IMCA identified the root causes of the fire as:

  • Failure to comply: the risk involved was seen as tolerable, and there was lack of awareness of safety;
  • Internal company management systems were not sufficiently robust.

However, a number of factors combined and led to this accident:

Electrical equipment was not used properly:

  • There was overloading of an extension cable/multiplug;
  • A number of electrical items were plugged in and left unobserved. Heaters, fans and extension cables/multiplugs were bought locally by vessel crew from different sources, with no quality control check in place.

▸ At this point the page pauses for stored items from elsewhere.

Lemma weights_difficulty d h pw :
  weights_ok d → U h → db_headers d !! hd_Hash h = Some h → db_difficulty d !! hd_ParentHash h = Some pw →
  weights_ok (WriteTotalDifficulty (hd_Hash h) (pw + hd_Difficulty h) d).
Proof.
  intros Hwo Hh Eh Ep. pose proof (weight_unique d h) as Hq. pose proof (not_own_parent h Hh) as Hnp. pose proof Hwo as [Hw Hu]. split; cbn; [|done].
  assert (∀ k w, db_difficulty d !! k = Some w → <[hd_Hash h := pw + hd_Difficulty h]> (db_difficulty d) !! k = Some w) as Hmono.
  { intros k w E. destruct (decide (hd_Hash h = k)) as [<-|]; [|by rewrite lookup_insert_ne]. rewrite lookup_insert_eq. f_equal. symmetry. by eapply Hq. }
  intros k w [[<- <-]|[_ E]]%lookup_insert_Some.
  - exists h. split; [done|]. right. exists pw. split; [by apply Hmono|done].
  - destruct (Hw _ _ E) as (h' & Eh' & [?|(pw' & Ep' & ->)]); exists h'; (split; [done|]); [by left|right]. exists pw'. split; [by apply Hmono|done].
Qed.

(** ** The walks of a reorganisation *)

Lemma walk_down_ok fuel : ∀ h number chain b,
  caches_ok HeaderHash b → rooted (bc_db b) → (∀ h, weighed (bc_db b) h → 0 ≤ hd_Number h) → weighed (bc_db b) h →
  0 ≤ number → hd_Number h ≤ Z.of_nat fuel + number →
  ∃ h' c b', walk_down HeaderHash fuel h number chain b = Ret (h', chain ++ c, b') ∧ silent HeaderHash b b' ∧ weighed (bc_db b) h' ∧
    hd_Number h' = Z.min (hd_Number h) number ∧
    ((c = [] ∧ h' = h) ∨ (c ≠ [] ∧ ∃ x, weighed (bc_db b) x ∧ (x = h ∨ x ∈ c) ∧ hd_ParentHash x = hd_Hash h')).
Proof.
  induction fuel as [|fuel IH]; intros h number chain b Hc Hr Hn Hw Hpos Hf; cbn [walk_down].
  { destruct (Z.gtb_spec (hd_Number h) number); [lia|]. exists h, [], b. rewrite app_nil_r. split_and!; try done; [lia|by left]. }
  destruct (Z.gtb_spec (hd_Number h) number) as [Hgt|Hle].
  2: { exists h, [], b. rewrite app_nil_r. split_and!; try done; [lia|by left]. }
  destruct (readHeader_ok HeaderHash (hd_ParentHash h) b Hc) as (b1 & E & [[Hsc Hrc Hd] Hc1]). rewrite E.
  destruct (Hr h Hw) as [->|(p & Hp & Ep & Enum)]; [pose proof (un_genesis_number _ _ HU); lia|]. rewrite <- Ep, (proj1 Hp).
  assert (bc_db b1 = bc_db b) as Edb by apply Hsc.
  destruct (IH p number (chain ++ [p]) b1) as (h' & c & b' & E' & Hs' & Hw' & Hnum & Hcase); rewrite ?Edb in *; [done..|lia|].
  exists h', (p :: c), b'. rewrite E', <- app_assoc. split_and!; [done| |done|lia|].
  - destruct Hs' as [Hs' Hc']. split; [|done]. etrans; [|done]. by split.
  - right. split; [done|]. destruct Hcase as [[-> ->]|[_ (x & Hx & Hin & Hxp)]]; [exists h; split_and!; [done|by left|done]|].
    exists x. split_and!; [done| |done]. right. set_solver.
Qed.

Lemma walk_both_ok fuel : ∀ o n chain b,
  caches_ok HeaderHash b → rooted (bc_db b) → (∀ h, weighed (bc_db b) h → 0 ≤ hd_Number h) →
  weighed (bc_db b) o → weighed (bc_db b) n → hd_Number o = hd_Number n → hd_Number o < Z.of_nat fuel →
  ∃ c b', walk_both HeaderHash fuel o n chain b = Ret (chain ++ c, b') ∧ silent HeaderHash b b' ∧
    (c = [] → hd_Hash o = hd_Hash n).
Proof.
  induction fuel as [|fuel IH]; intros o n chain b Hc Hr Hn Ho Hw Hnum Hf.
  { pose proof (Hn o Ho). lia. }
  cbn [walk_both]. destruct (Z.eqb_spec (hd_Hash o) (hd_Hash n)) as [Eq|Hne]; cbn [negb].
  { exists [], b. rewrite app_nil_r. by split_and!. }
  destruct (readHeader_ok HeaderHash (hd_ParentHash o) b Hc) as (b1 & E1 & Hs1). rewrite E1. pose proof Hs1 as [[Hsc _ _] Hc1].
  assert (bc_db b1 = bc_db b) as Edb by apply Hsc.
  destruct (readHeader_ok HeaderHash (hd_ParentHash n) b1 Hc1) as (b2 & E2 & Hs2). pose proof Hs2 as [[Hsc2 _ _] Hc2].
  assert (bc_db b2 = bc_db b) as Edb2 by (by rewrite (sc_db _ _ Hsc2)).
  pose proof (un_genesis_number _ _ HU) as Hg0.
  destruct (Hr o Ho) as [->|(p & Hp & Ep & Epn)].
  { destruct (Hr n Hw) as [->|(q & Hq & _ & Eqn)]; [done|]. pose proof (Hn q Hq). lia. }
  destruct (Hr n Hw) as [->|(q & Hq & Eq & Eqn)]; [pose proof (Hn p Hp); lia|].
  rewrite <- Ep, (proj1 Hp), E2, Edb, <- Eq, (proj1 Hq).
  destruct (IH p q (chain ++ [p]) b2) as (c & b' & E' & Hs' & _); rewrite ?Edb2; [done..|lia|lia|].
  exists (p :: c), b'. rewrite E', <- app_assoc. split_and!; [done| |done].
  destruct Hs1 as [Hn1 _], Hs2 as [Hn2 _], Hs' as [Hn' ?]. split; [|done]. by etrans; [|etrans].
Qed.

There was poor housekeeping:

  • The heater was placed on the chair and electronic equipment all laced together along with wires and extension cables on the desk;
  • The vessel air conditioning and heating equipment were not being used for controlling cabin temperature;
  • The initial reaction of the crew member to attempt to smother the fire with a pillow caused the fire to spread and become more serious.

Inadequate procedures:

  • No control procedure or testing requirement was in place for personal electronic equipment brought onboard;
  • No requirement for warning signs/information within cabins;
  • Insufficient information in company training material with regard to the dangers of overheating electronic devices and good housekeeping;
  • High powered electrical fan heaters were introduced to cabins without a management of change (MoC) process or risk assessment;
  • Heaters and fans were bought locally by vessel crew from different sources with no quality control check in place.

Inadequate leadership:

When issues with vessel’s air conditioning and heating systems affecting cabin temperatures were previously reported, onboard management introduced additional equipment rather than solving the issues.

Lessons learned

The following lessons were learned after the incident:

  • Add requirement for PAT testing to vessel SMS and planned maintenance system (PMS);
  • Implement more appropriate control of personal electronic equipment on board;
  • Investigate and repair vessel air conditioning to ensure that accommodation temperature control using fixed vessel equipment is achievable;
  • Post appropriate warning signs by sockets in cabins;
  • Retraining and refamiliarization of crew on fire prevention on electrical equipment, raising the alarm and electrical safety in general.